- [What the task asks]: Every line below that holds the string "injection" must be copied.

----

(** *** Cuisines without a stored affinity *)

Lemma raise_cuisine_absent cu m :
  (∀ k, cu = Some k → m !! k = None) → raise_cuisine cu m = m.
Proof.
  intros H. unfold raise_cuisine. destruct cu as [k|]; [|done].
  specialize (H k eq_refl). by rewrite H.
Qed.

Lemma lower_cuisine_absent cu m :
  (∀ k, cu = Some k → m !! k = None) → lower_cuisine cu m = m.
Proof.
  intros H. unfold lower_cuisine. destruct cu as [k|]; [|done].
  specialize (H k eq_refl). by rewrite H.
Qed.

(** [add_feedback] never creates or deletes a key. *)
Lemma dom_raise_cuisine cu m : dom (raise_cuisine cu m) = dom m.
Proof.
  unfold raise_cuisine. destruct cu as [k|]; [|done].
  destruct (m !! k) eqn:Hk; [|done].
  rewrite dom_insert_L. apply (elem_of_dom_2 m) in Hk.
  apply subseteq_union_1_L. by apply singleton_subseteq_l.
Qed.

Lemma dom_lower_cuisine cu m : dom (lower_cuisine cu m) = dom m.
Proof.
  unfold lower_cuisine. destruct cu as [k|]; [|done].
  destruct (m !! k) eqn:Hk; [|done].
  rewrite dom_insert_L. apply (elem_of_dom_2 m) in Hk.
  apply subseteq_union_1_L. by apply singleton_subseteq_l.
Qed.

Lemma dom_record c p :
  dom (cuisine_preferences (record c p)) = dom (cuisine_preferences p).
Proof.
  unfold record, add_feedback.
  destruct (decide (4 ≤ c_rating c)%Z); [|destruct (decide (c_rating c ≤ 2)%Z)];
    simpl; auto using dom_raise_cuisine, dom_lower_cuisine.
Qed.

Lemma dom_record_all calls p :
  dom (cuisine_preferences (record_all calls p)) = dom (cuisine_preferences p).
Proof.
  revert p. induction calls as [|c calls IH]; intros p; simpl; [done|].
  rewrite IH. apply dom_record.
Qed.

(** Every profile reached from the default one has exactly the preset
    keys. *)
Lemma reachable_keys_are_preset (t0 : Z) (calls : list Call) (k : string) :
  is_Some (cuisine_preferences (record_all calls (initialize_profile t0)) !! k)
  ↔ k ∈ preset_cuisines.
Proof.
  rewrite <- elem_of_dom, dom_record_all. simpl.
  rewrite !dom_insert_L, dom_empty_L. unfold preset_cuisines.
  rewrite !elem_of_cons. set_solver.
Qed.

(** C9. On a profile whose [cuisine_preferences] has only preset keys
    (Desi, Arabic, Western), an [add_feedback] call for a recipe whose
    cuisine is not one of them leaves the whole mapping as it was,
    whatever the rating. *)
Theorem other_cuisine_leaves_preferences (p : Profile) (c : Call) :
  (∀ k, is_Some (cuisine_preferences p !! k) → k ∈ preset_cuisines) →
  (∀ k, rd_cuisine (c_recipe c) = Some k → k ∉ preset_cuisines) →
  cuisine_preferences (record c p) = cuisine_preferences p.
Proof.
  intros Hkeys Hcu.
  assert (Habs : ∀ k, rd_cuisine (c_recipe c) = Some k →
                      cuisine_preferences p !! k = None).
  { intros k Hk. apply eq_None_not_Some. intros Hs.
    by apply (Hcu k Hk), Hkeys. }
  unfold record, add_feedback.
  destruct (decide (4 ≤ c_rating c)%Z); [|destruct (decide (c_rating c ≤ 2)%Z)];
    simpl; auto using raise_cuisine_absent, lower_cuisine_absent.
Qed.

Lemma other_cuisine_leaves_preferences_witness :
  cuisine_preferences (record like_mystery_dish (initialize_profile 0))
  = cuisine_preferences (initialize_profile 0).
Proof.
  apply other_cuisine_leaves_preferences.
  - intros k Hk. apply (reachable_keys_are_preset 0 [] k). exact Hk.
  - intros k Hk. injection Hk as <-. unfold preset_cuisines.
    rewrite !elem_of_cons, elem_of_nil. intros [?|[?|[?|[]]]]; discriminate.
Defined.

(** *** The personalized boost *)

(** C7. On the default profile, after
    [add_feedback("Chicken Karahi", 5, ["comfort"], {cuisine: "Desi",
    meal_time: "Dinner", cook_time: 30})], whatever the times of the two
    calls, [get_personalized_boost] of the row {cuisine: "Desi", title:
    "Chicken Karahi", meal_time: "Dinner"} is at least 0.5 and at most 1.0. *)
Theorem karahi_boost_range (t_init t_feedback t_query : Z) :
  let p :=
    add_feedback t_feedback "Chicken Karahi" 5 ["comfort"] karahi
      (initialize_profile t_init) in
  let boost := get_personalized_boost t_query (Some p) karahi_row in
  (1 # 2) <= boost ∧ boost <= 1.
Proof.
  intros p boost.
  assert (Hl : liked_recipes p = ["Chicken Karahi"]) by (vm_compute; reflexivity).
  assert (Hd : disliked_recipes p = []) by (vm_compute; reflexivity).
  assert (Hc : cuisine_preferences p !! "Desi" = Some (1 # 10))
    by (vm_compute; reflexivity).
  assert (Hh : feedback_history p
               = [mkFeedback "Chicken Karahi" 5 ["comfort"] (Some t_feedback)
                    (Some "Desi") (Some "Dinner") (Some 30%Z)])
    by (vm_compute; reflexivity).
  subst boost. clearbody p.
  unfold get_personalized_boost, personalized_boost, _get_recent_feedback.
  cbv zeta. cbn [rd_cuisine rd_title rd_meal_time karahi_row].
  rewrite Hl, Hd, Hh, Hc. cbn [List.filter fb_timestamp].
  destruct (bool_decide (t_query - 30 * day < t_feedback)%Z);
    vm_compute; split; discriminate.
Qed.

End UserProfileFacts.

(** ** Mood analysis *)

Module MoodAnalyzerFacts.
Import MoodAnalyzer.

Lemma Qltb_true (a b : Q) : Qltb a b = true ↔ a < b.
Proof.
  unfold Qltb. rewrite negb_true_iff, <- not_true_iff_false, Qle_bool_iff.
  split; [apply Qnot_le_lt|apply Qlt_not_le].
Qed.

Lemma Qltb_false (a b : Q) : Qltb a b = false ↔ b <= a.
Proof. unfold Qltb. rewrite negb_false_iff. apply Qle_bool_iff. Qed.

(** Python's [max(x, y)] keeps [x] unless [y] is strictly larger. *)
Lemma Qmax_keeps_first (x y : Q) : y <= x → Qmax x y = x.
Proof.
  intros Hyx. unfold Qmax, GenericMinMax.gmax.
  destruct (Qcompare x y) eqn:E; try reflexivity.
  apply Qlt_alt in E. by apply Qlt_not_le in E.
Qed.

Lemma Qmax_at_least_first (x y : Q) : x <= Qmax x y.
Proof. apply Q.le_max_l. Qed.

(** The modifier loop never goes below its starting value, and the
    entries whose multiplier is at most 1 do not change its result. *)
Lemma modifier_loop_amplifying (table : list (string * Q)) (before_text : string)
  (start : Q) :
  1 <= start →
  let step := fun intensity (entry : string * Q) =>
    let '(modifier, multiplier) := entry in
    if contains modifier before_text then Qmax intensity multiplier
    else intensity in
  1 <= fold_left step table start
  ∧ fold_left step table start
    = fold_left step (List.filter (fun entry => Qltb 1 (snd entry)) table) start.
Proof.
  intros Hstart step. revert start Hstart.
  induction table as [|[modifier multiplier] table IH]; intros start Hstart;
    simpl; [done|].
  assert (Hnext : 1 <= step start (modifier, multiplier)).
  { simpl. destruct (contains modifier before_text); [|done].
    eapply Qle_trans; [exact Hstart|apply Qmax_at_least_first]. }
  destruct (IH _ Hnext) as [Hge Heq]. split; [exact Hge|].
  destruct (Qltb 1 multiplier) eqn:Hm; simpl.
  - exact Heq.
  - apply Qltb_false in Hm.
    assert (Hs : step start (modifier, multiplier) = start).
    { simpl. destruct (contains modifier before_text); [|done].
      apply Qmax_keeps_first. by eapply Qle_trans. }
    rewrite Hs in Heq. simpl in Hs. rewrite Hs. exact Heq.
Qed.

(** The result of the modifier loop is at least the multiplier of every
    modifier found in the text before the keyword. *)
Lemma modifier_loop_upper_bound (table : list (string * Q)) (before_text : string)
  (start : Q) (modifier : string) (multiplier : Q) :
  (modifier, multiplier) ∈ table →
  contains modifier before_text = true →
  multiplier <= strongest_modifier_from table before_text start
  ∧ start <= strongest_modifier_from table before_text start.
Proof.
  unfold strongest_modifier_from. revert start.
  induction table as [|[m k] table IH]; intros start Hin Hfound;
    [by apply elem_of_nil in Hin|].
  assert (Hmono : ∀ tbl s,
            s <= fold_left
                   (fun intensity (entry : string * Q) =>
                      let '(modifier, multiplier) := entry in
                      if contains modifier before_text
                      then Qmax intensity multiplier else intensity)
                   tbl s).
  { clear. induction tbl as [|[m k] tbl IHt]; intros s; simpl; [apply Qle_refl|].
    eapply Qle_trans; [|apply IHt].
    destruct (contains m before_text); [apply Q.le_max_l|apply Qle_refl]. }
  simpl. apply elem_of_cons in Hin as [Heq|Hin].
  - injection Heq as <- <-. rewrite Hfound. split.
    + eapply Qle_trans; [apply Q.le_max_r|apply Hmono].
    + eapply Qle_trans; [apply Q.le_max_l|apply Hmono].
  - destruct (IH (if contains m before_text then Qmax start k else start)
                Hin Hfound) as [Hk Hs].
    split; [exact Hk|]. eapply Qle_trans; [|exact Hs].
    destruct (contains m before_text); [apply Q.le_max_l|apply Qle_refl].
Qed.

Lemma modifier_loop_value (table : list (string * Q)) (before_text : string)
  (start : Q) :
  let result := strongest_modifier_from table before_text start in
  result = start
  ∨ ∃ modifier, (modifier, result) ∈ table
                ∧ contains modifier before_text = true.
Proof.
  unfold strongest_modifier_from. revert start.
  induction table as [|[m k] table IH]; intros start; simpl; [by left|].
  destruct (IH (if contains m before_text then Qmax start k else start))
    as [Heq|(modifier & Hin & Hfound)].
  - rewrite Heq. destruct (contains m before_text) eqn:Hm; [|by left].
    unfold Qmax, GenericMinMax.gmax. destruct (Qcompare start k); [by left| |by left].
    right. exists m. split; [by left|done].
  - right. exists modifier. split; [by right|done].
Qed.

(** [contains] is the occurrence test. *)
Lemma contains_occurs (sub s : string) : contains sub s = true ↔ occurs_in sub s.
Proof.
  unfold contains, find, occurs_in. split.
  - destruct (String.index 0 sub s) as [n|] eqn:Hn; [|discriminate].
    intros _. exists n. by eapply String.index_correct1.
  - intros [n Hn]. destruct (String.index 0 sub s) as [m|] eqn:Hm; [done|].
    exfalso. destruct sub as [|c sub].
    + apply String.index_correct4 in Hm. lia.
    + eapply (String.index_correct3 0 n); [exact Hm|discriminate|lia|exact Hn].
Qed.

(** [find] returns the first position at which the keyword occurs. *)
Lemma find_first (keyword text : string) (pos : nat) :
  String.substring pos (String.length keyword) text = keyword →
  (∀ p, (p < pos)%nat →
        String.substring p (String.length keyword) text ≠ keyword) →
  find keyword text = Some pos.
Proof.
  intros Hat Hbefore. unfold find.
  destruct (String.index 0 keyword text) as [m|] eqn:Hm.
  - f_equal. pose proof (String.index_correct1 _ _ _ _ Hm) as Hm1.
    pose proof (String.index_correct2 _ _ _ _ Hm) as Hm2.
    destruct (lt_eq_lt_dec m pos) as [[Hlt|Heq]|Hgt]; [|done|].
    + by destruct (Hbefore m Hlt).
    + destruct (Hm2 pos); [lia|done|done].
  - exfalso. destruct keyword as [|c keyword].
    + apply String.index_correct4 in Hm. lia.
    + eapply (String.index_correct3 0 pos); [exact Hm|discriminate|lia|exact Hat].
Qed.

Lemma find_absent (keyword text : string) :
  ¬ occurs_in keyword text → find keyword text = None.
Proof.
  intros Hno. unfold find.
  destruct (String.index 0 keyword text) as [m|] eqn:Hm; [|done].
  exfalso. apply Hno. exists m. by eapply String.index_correct1.
Qed.

(** [text[max(0, pos-20):pos]] is the (up to) 20 characters that end where
    the keyword begins. *)
Lemma before_keyword_window (text : string) (pos : nat) :
  before_keyword text pos
  = String.substring (pos - 20) (Nat.min pos 20) text.
Proof. unfold before_keyword. f_equal. lia. Qed.

(** C10. For every text and keyword the intensity returned by
    [_get_keyword_intensity] is at least 1.0, and it is the intensity the
    lookup returns when the modifier table is cut down to the entries whose
    multiplier exceeds 1: 'somewhat', 'slightly', 'a bit' and 'a little'
    have no effect.  The intensity is the maximum of 1.0 and the
    multipliers of the modifier phrases that occur in the 20 characters
    before the first occurrence of the keyword: it is 1.0 when the keyword
    does not occur; otherwise it is at least the multiplier of every
    modifier that occurs there, and it is 1.0 or the multiplier of one of
    them. *)
Theorem keyword_intensity_at_least_one (text keyword : string) :
  1 <= _get_keyword_intensity text keyword
  ∧ _get_keyword_intensity text keyword
    = keyword_intensity_with amplifying_words text keyword
  ∧ List.map fst amplifying_words
    = ["very"; "extremely"; "super"; "really"; "quite"; "pretty"; "totally";
       "completely"]
  ∧ (¬ occurs_in keyword text → _get_keyword_intensity text keyword = 1)
  ∧ ∀ keyword_pos : nat,
      String.substring keyword_pos (String.length keyword) text = keyword →
      (∀ p, (p < keyword_pos)%nat →
            String.substring p (String.length keyword) text ≠ keyword) →
      let before_text :=
        String.substring (keyword_pos - 20) (Nat.min keyword_pos 20) text in
      (∀ modifier multiplier,
          (modifier, multiplier) ∈ intensity_words →
          occurs_in modifier before_text →
          multiplier <= _get_keyword_intensity text keyword)
      ∧ (_get_keyword_intensity text keyword = 1
         ∨ ∃ modifier,
             (modifier, _get_keyword_intensity text keyword) ∈ intensity_words
             ∧ occurs_in modifier before_text).
Proof.
  split_and!.
  - unfold _get_keyword_intensity, keyword_intensity_with.
    destruct (find keyword text); [|done].
    apply (modifier_loop_amplifying intensity_words). done.
  - unfold _get_keyword_intensity, keyword_intensity_with.
    destruct (find keyword text); [|done].
    apply (modifier_loop_amplifying intensity_words). done.
  - reflexivity.
  - intros Hno. unfold _get_keyword_intensity, keyword_intensity_with.
    by rewrite (find_absent keyword text Hno).
  - intros keyword_pos Hat Hbefore before_text.
    unfold _get_keyword_intensity, keyword_intensity_with.
    rewrite (find_first keyword text keyword_pos Hat Hbefore).
    rewrite before_keyword_window. fold before_text.
    unfold strongest_modifier. split.
    + intros modifier multiplier Hin Hocc.
      apply (modifier_loop_upper_bound intensity_words before_text 1 modifier);
        [done|by apply contains_occurs].
    + destruct (modifier_loop_value intensity_words before_text 1)
        as [Heq|(modifier & Hin & Hfound)]; [by left|].
      right. exists modifier. split; [done|by apply contains_occurs].
Qed.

----

- [Exercise answer]:
  - intros k Hk. injection Hk as <-. unfold preset_cuisines.
  - injection Heq as <- <-. rewrite Hfound. split.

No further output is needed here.